[Stored items]
Ltac run_iteration Ht :=
  unfold iteration_of, try_except, try_body;
  unfold mbind, M_bind, bind; rewrite exchange_run, Ht; cbv beta iota.

Ltac same_world :=
  unfold advance, sleep, emit, raise, lift, mbind, M_bind, bind, mret,
    M_ret, ret; simpl; rewrite <- ?app_assoc; reflexivity.

Lemma iteration_raised tries locals (w : World C) e :
  transport E (exchanges w) = Raised e ->
  ¬ recoverable e ->
  iteration_of tries locals w = (inl e, advance w 1 [sent]).
Proof.
  intros Ht Hn. run_iteration Ht. unfold raise, except_OSError.
  destruct e as [| | | | | | |errno| | | | |]; try same_world.
  assert (errno_in errno [54; 10054] = false) as ->.
  { destruct errno as [n|]; [|done]. simpl in *.
    destruct (Z.eqb_spec n 54); [tauto|].
    destruct (Z.eqb_spec n 10054); [tauto|]. done. }
  rewrite andb_false_r. same_world.
Qed.

Lemma iteration_rate_limit_header tries locals (w : World C) r d :
  transport E (exchanges w) = Responded r d ->
  status r = 429 ->
  iteration_of tries locals w
  = (match headers_getitem (headers r) "Retry-After" with
     | None => inl (KeyError (VStr "Retry-After"))
     | Some text =>
         if float_parses E text then inr (Next (Some (r, d)))
         else inl (ValueError "could not convert string to float")
     end,
     advance w 1
       (sent :: match headers_getitem (headers r) "Retry-After" with
                | Some text =>
                    if float_parses E text then [Sleep (FloatOf text)]
                    else []
                | None => []
                end)).
Proof.
  intros Ht Hs. run_iteration Ht. rewrite Hs.
  cbn [Z.leb Z.ltb Z.eqb Z.compare Pos.compare Pos.compare_cont Pos.eqb andb].
  destruct (headers_getitem _ _) as [text|]; [|same_world].
  destruct (float_parses E text); same_world.
Qed.

Lemma iteration_by_body tries locals (w : World C) r d :
  transport E (exchanges w) = Responded r d ->
  ¬ special_status (status r) ->
  iteration_of tries locals w
  = (match dict_get d "error" with
     | inl e => inl e
     | inr error =>
         if truthy error then
           match EXCEPTION_MAPPING E !! status r with
           | Some cls => inl (MappedError cls r error)
           | None => inl (KeyError (VInt (status r)))
           end
         else inr (Next (Some (r, d)))
     end,
     advance w 1 [sent]).
Proof.
  intros Ht Hs. run_iteration Ht.
  destruct (not_special_tests _ Hs) as (-> & -> & -> & ->).
  unfold lift, dict_get. cbv beta iota.
  destruct d as [| | | | |m]; try same_world.
  destruct (m !! "error") as [error|]; [|same_world].
  destruct (truthy error); [|same_world].
  destruct (_ !! _); same_world.
Qed.

(** What one iteration leaves in the trace: its attempt, and at most one
    sleep, of the backoff for this value of [tries] or of a rate limit. *)
Lemma iteration_events tries locals (w : World C) :
  ∃ tail,
    (iteration_of tries locals w).2 = advance w 1 (sent :: tail)
    ∧ (tail = [] ∨ tail = [Sleep (Seconds (1 + tries * 2))]
       ∨ ∃ text, tail = [Sleep (FloatOf text)]).
Proof.
  destruct (transport E (exchanges w)) as [e|r d] eqn:Ht.
  - run_iteration Ht. unfold raise, except_OSError.
    destruct e; try (exists []; split; [same_world | eauto]).
    destruct (_ && _).
    + exists [Sleep (Seconds (1 + tries * 2))]. split; [same_world | eauto].
    + exists []. split; [same_world | eauto].
  - run_iteration Ht.
    destruct (_ && _); [exists []; split; [same_world | eauto]|].
    destruct (_ =? 413); [exists []; split; [same_world | eauto]|].
    destruct (_ =? 429).
    { destruct (headers_getitem _ _) as [text|];
        [|exists []; split; [same_world | eauto]].
      destruct (float_parses E text);
        [|exists []; split; [same_world | eauto]].
      exists [Sleep (FloatOf text)]. split; [same_world | eauto]. }
    destruct (existsb _ _).
    { exists [Sleep (Seconds (1 + tries * 2))]. split; [same_world | eauto]. }
    unfold lift, dict_get, mbind, M_bind, bind.
    destruct d as [| | | | |m]; try (exists []; split; [same_world | eauto]).
    destruct (m !! "error") as [error|];
      [|exists []; split; [same_world | eauto]].
    destruct (truthy error); [|exists []; split; [same_world | eauto]].
    destruct (_ !! _); exists []; (split; [same_world | eauto]).
Qed.

Lemma attempts_in_app evs evs' :
  attempts_in (evs ++ evs') = (attempts_in evs + attempts_in evs')%nat.
Proof. unfold attempts_in. by rewrite List.filter_app, length_app. Qed.

Lemma backoffs_app evs evs' :
  backoffs (evs ++ evs') = (backoffs evs ++ backoffs evs')%list.
Proof. unfold backoffs. by rewrite omap_app. Qed.

Lemma for_tries_bounded range locals (w : World C) :
  ∃ evs,
    (for_tries E route hdrs parameters data range locals w).2
    = advance w (attempts_in evs) evs
    ∧ (attempts_in evs <= length range)%nat
    ∧ sublist (backoffs evs) ((λ tries, 1 + tries * 2) <$> range).
Proof.
  revert locals w. induction range as [|tries range IH]; intros locals w.
  - exists []. simpl. rewrite advance_0.
    split; [reflexivity|]. split; [cbn; lia | constructor].
  - rewrite for_tries_cons. fold (iteration_of tries locals).
    destruct (iteration_events tries locals w) as (tail & Hw & Htail).
    assert (attempts_in (sent :: tail) = 1%nat
            ∧ sublist (backoffs (sent :: tail)) [1 + tries * 2])
      as [Hone Hback].
    { destruct Htail as [-> | [-> | [text ->]]]; split; try reflexivity;
        cbn; repeat constructor. }
    destruct (iteration_of tries locals w) as [[e|[v|locals']] w'];
      simpl in Hw; subst w'.
    + exists (sent :: tail). rewrite Hone.
      split; [reflexivity|]. split; [simpl length; lia|].
      rewrite fmap_cons. exact (sublist_inserts_r _ _ _ Hback).
    + exists (sent :: tail). rewrite Hone.
      split; [reflexivity|]. split; [simpl length; lia|].
      rewrite fmap_cons. exact (sublist_inserts_r _ _ _ Hback).
    + destruct (IH locals' (advance w 1 (sent :: tail)))
        as (evs & -> & Hn & Hsub).
      exists ((sent :: tail) ++ evs)%list.
      rewrite advance_advance, attempts_in_app, backoffs_app, Hone.
      replace (attempts_in evs + 1)%nat with (1 + attempts_in evs)%nat by lia.
      split; [reflexivity|]. split; [simpl length; lia|].
      rewrite fmap_cons. exact (sublist_app _ _ _ _ Hback Hsub).
Qed.

End Loop.

Section LoopProperties.

Context {C : Type} (E : Env C).
Variables (route : Route) (credentials : option loc)
  (parameters : option (gmap string value)) (data : value).

Ltac run :=
  unfold prepare, _get_credentials, _ensure_session_exists, get_self,
    set_self, read, write, alloc, emit, raise, lift, mbind, M_bind, bind,
    mret, M_ret, ret; simpl.

(** Before the loop nothing is exchanged and nothing is slept. *)
Lemma prepare_quiet (w : World C) :
  ∃ evs,
    trace (prepare E credentials w).2 = (trace w ++ evs)%list
    ∧ exchanges (prepare E credentials w).2 = exchanges w
    ∧ attempts_in evs = 0%nat
    ∧ backoffs evs = [].
Proof.
  run.
  destruct (_session (self w)) as [[[|]]|] eqn:Hs; simpl;
    rewrite ?Hs; simpl;
    (destruct (_client_credentials (self w)) as [l0|]; simpl;
     [|destruct (from_client_secret E _ _) as [e|s]; simpl]);
    try (destruct credentials as [l|]; simpl; rewrite ?Nat.eqb_refl;
         (destruct (is_expired E _); simpl;
          [destruct (refresh E _).2; simpl|]));
    rewrite <- ?app_assoc;
    try (eexists; split; [reflexivity|]; repeat split; reflexivity);
    exists []; rewrite app_nil_r; repeat split; reflexivity.
Qed.

(** X7: [request] attempts at most three exchanges, whatever the transport
    answers or raises, and its backoff sleeps are some of 1, 3 and 5
    seconds, in this order, each at most once (so at most 9 seconds in
    all; the waits of a rate limit come on top). *)
Theorem X7_at_most_three_attempts (w : World C) :
  ∃ evs,
    trace (request E route credentials parameters data w).2
    = (trace w ++ evs)%list
    ∧ exchanges (request E route credentials parameters data w).2
      = (attempts_in evs + exchanges w)%nat
    ∧ (attempts_in evs <= 3)%nat
    ∧ sublist (backoffs evs) [1; 3; 5].
Proof.
  destruct (prepare_quiet w) as (evs0 & Ht & Hx & Ha & Hb).
  unfold request, mbind, M_bind, bind.
  destruct (prepare E credentials w) as [[e|hdrs] w1]; simpl in *.
  - exists evs0. rewrite Ha, Hb. repeat split; try done; [lia|].
    apply sublist_nil_l.
  - destruct (for_tries_bounded E route hdrs parameters data [0; 1; 2] None w1)
      as (evs & Hw & Hn & Hsub).
    assert ((attempts E route hdrs parameters data w1).2
            = advance w1 (attempts_in evs) evs) as ->.
    { rewrite attempts_run.
      destruct (for_tries _ _ _ _ _ _ _ w1) as [[e|[v|locals]] w'];
        simpl in Hw; subst w'; by rewrite ?after_loop_world. }
    exists (evs0 ++ evs)%list.
    rewrite attempts_in_app, backoffs_app, Ha, Hb.
    unfold advance; simpl. rewrite Ht, Hx, <- app_assoc.
    repeat split; done.
Qed.

(** X8: every attempt of one call of [request] is the same exchange: the
    method and url of the route, the headers built once before the loop,
    the query parameters as given, and as body the serialized [data] when
    [data] is truthy and no body at all when it is falsy (an empty dict
    or list, zero, an empty text, [None]). *)
Theorem X8_retries_repeat_the_request (w : World C) :
  ∃ hdrs evs,
    trace (request E route credentials parameters data w).2
    = (trace w ++ evs)%list
    ∧ Forall (λ ev, is_attempt ev = true ->
                    ev = SessionRequest (method route) (url route) hdrs
                           parameters
                           (if truthy data then Some (json_dumps E data)
                            else None)) evs.
Proof.
  destruct (prepare_shape E credentials w) as (evs0 & Ht & Hevs0 & _).
  unfold request, mbind, M_bind, bind.
  destruct (prepare E credentials w) as [[e|hdrs] w1]; simpl in *.
  - exists ∅, evs0. split; [done|].
    eapply Forall_impl; [exact Hevs0|]. intros ev -> [=].
  - destruct (attempts_shape E route hdrs parameters data w1)
      as (n & evs & -> & Hevs).
    exists hdrs, (evs0 ++ evs)%list. unfold advance; simpl.
    rewrite Ht, <- app_assoc. split; [done|].
    apply Forall_app. split.
    + eapply Forall_impl; [exact Hevs0|]. intros ev -> [=].
    + eapply Forall_impl; [exact Hevs|].
      intros ev [-> | [d ->]]; [done | intros [=]].
Qed.

(** X9: a first response with a status from 200 to 299 ends [request] at
    once: the decoded body is returned as it is, after that one exchange
    and without a sleep, whatever the body is (an [error] entry in it is
    not looked at). *)
Theorem X9_success_returns_body (w : World C) hdrs w1 r body :
  prepare E credentials w = (inr hdrs, w1) ->
  transport E (exchanges w1) = Responded r body ->
  success_status (status r) ->
  request E route credentials parameters data w
  = (inr body, advance w1 1 [attempt_event E route hdrs parameters data]).
Proof.
  intros Hp Ht Hs.
  rewrite (request_run E route credentials parameters data _ _ _ Hp).
  rewrite attempts_run.
  by rewrite (for_tries_success E route parameters data _ _ _ _ _ _ _ Ht Hs).
Qed.

(** X10: an exception of the transport that is not an [OSError] with errno
    54 or 10054 is not retried: [request] raises it as it is after the
    one attempt, without a sleep. *)
Theorem X10_other_transport_errors_propagate (w : World C) hdrs w1 e :
  prepare E credentials w = (inr hdrs, w1) ->
  transport E (exchanges w1) = Raised e ->
  ¬ recoverable e ->
  request E route credentials parameters data w
  = (inl e, advance w1 1 [attempt_event E route hdrs parameters data]).
Proof.
  intros Hp Ht Hn.
  rewrite (request_run E route credentials parameters data _ _ _ Hp).
  rewrite attempts_run, for_tries_cons.
  by rewrite (iteration_raised E route hdrs parameters data _ _ _ _ Ht Hn).
Qed.

(** X11: a 429 response is only waited out when it has a [Retry-After]
    header that [float] accepts.  Without the header [request] raises
    [KeyError], with a header that is not a number it raises the
    [ValueError] of [float]; either way at once, without sleeping. *)
Theorem X11_rate_limit_needs_retry_after (w : World C) hdrs w1 r d :
  prepare E credentials w = (inr hdrs, w1) ->
  transport E (exchanges w1) = Responded r d ->
  status r = 429 ->
  (headers_getitem (headers r) "Retry-After" = None ->
   request E route credentials parameters data w
   = (inl (KeyError (VStr "Retry-After")),
      advance w1 1 [attempt_event E route hdrs parameters data]))
  ∧ (∀ text,
       headers_getitem (headers r) "Retry-After" = Some text ->
       float_parses E text = false ->
       request E route credentials parameters data w
       = (inl (ValueError "could not convert string to float"),
          advance w1 1 [attempt_event E route hdrs parameters data])).
Proof.
  intros Hp Ht Hs.
  rewrite (request_run E route credentials parameters data _ _ _ Hp).
  rewrite attempts_run, for_tries_cons.
  rewrite (iteration_rate_limit_header E route hdrs parameters data
             _ _ _ _ _ Ht Hs).
  split.
  - by intros ->.
  - by intros text -> ->.
Qed.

• [What is being asked]:
From the records above, extract exactly and only the lines that begin at the line with "rewrite ?Hs; simpl;" and stop after the line with "or list, zero, an empty text, [None]). *)".

• [Response area]:
    rewrite ?Hs; simpl;
    (destruct (_client_credentials (self w)) as [l0|]; simpl;
     [|destruct (from_client_secret E _ _) as [e|s]; simpl]);
    try (destruct credentials as [l|]; simpl; rewrite ?Nat.eqb_refl;
         (destruct (is_expired E _); simpl;
          [destruct (refresh E _).2; simpl|]));
    rewrite <- ?app_assoc;
    try (eexists; split; [reflexivity|]; repeat split; reflexivity);
    exists []; rewrite app_nil_r; repeat split; reflexivity.
Qed.

(** X7: [request] attempts at most three exchanges, whatever the transport
    answers or raises, and its backoff sleeps are some of 1, 3 and 5
    seconds, in this order, each at most once (so at most 9 seconds in
    all; the waits of a rate limit come on top). *)
Theorem X7_at_most_three_attempts (w : World C) :
  ∃ evs,
    trace (request E route credentials parameters data w).2
    = (trace w ++ evs)%list
    ∧ exchanges (request E route credentials parameters data w).2
      = (attempts_in evs + exchanges w)%nat
    ∧ (attempts_in evs <= 3)%nat
    ∧ sublist (backoffs evs) [1; 3; 5].
Proof.
  destruct (prepare_quiet w) as (evs0 & Ht & Hx & Ha & Hb).
  unfold request, mbind, M_bind, bind.
  destruct (prepare E credentials w) as [[e|hdrs] w1]; simpl in *.
  - exists evs0. rewrite Ha, Hb. repeat split; try done; [lia|].
    apply sublist_nil_l.
  - destruct (for_tries_bounded E route hdrs parameters data [0; 1; 2] None w1)
      as (evs & Hw & Hn & Hsub).
    assert ((attempts E route hdrs parameters data w1).2
            = advance w1 (attempts_in evs) evs) as ->.
    { rewrite attempts_run.
      destruct (for_tries _ _ _ _ _ _ _ w1) as [[e|[v|locals]] w'];
        simpl in Hw; subst w'; by rewrite ?after_loop_world. }
    exists (evs0 ++ evs)%list.
    rewrite attempts_in_app, backoffs_app, Ha, Hb.
    unfold advance; simpl. rewrite Ht, Hx, <- app_assoc.
    repeat split; done.
Qed.

(** X8: every attempt of one call of [request] is the same exchange: the
    method and url of the route, the headers built once before the loop,
    the query parameters as given, and as body the serialized [data] when
    [data] is truthy and no body at all when it is falsy (an empty dict
    or list, zero, an empty text, [None]). *)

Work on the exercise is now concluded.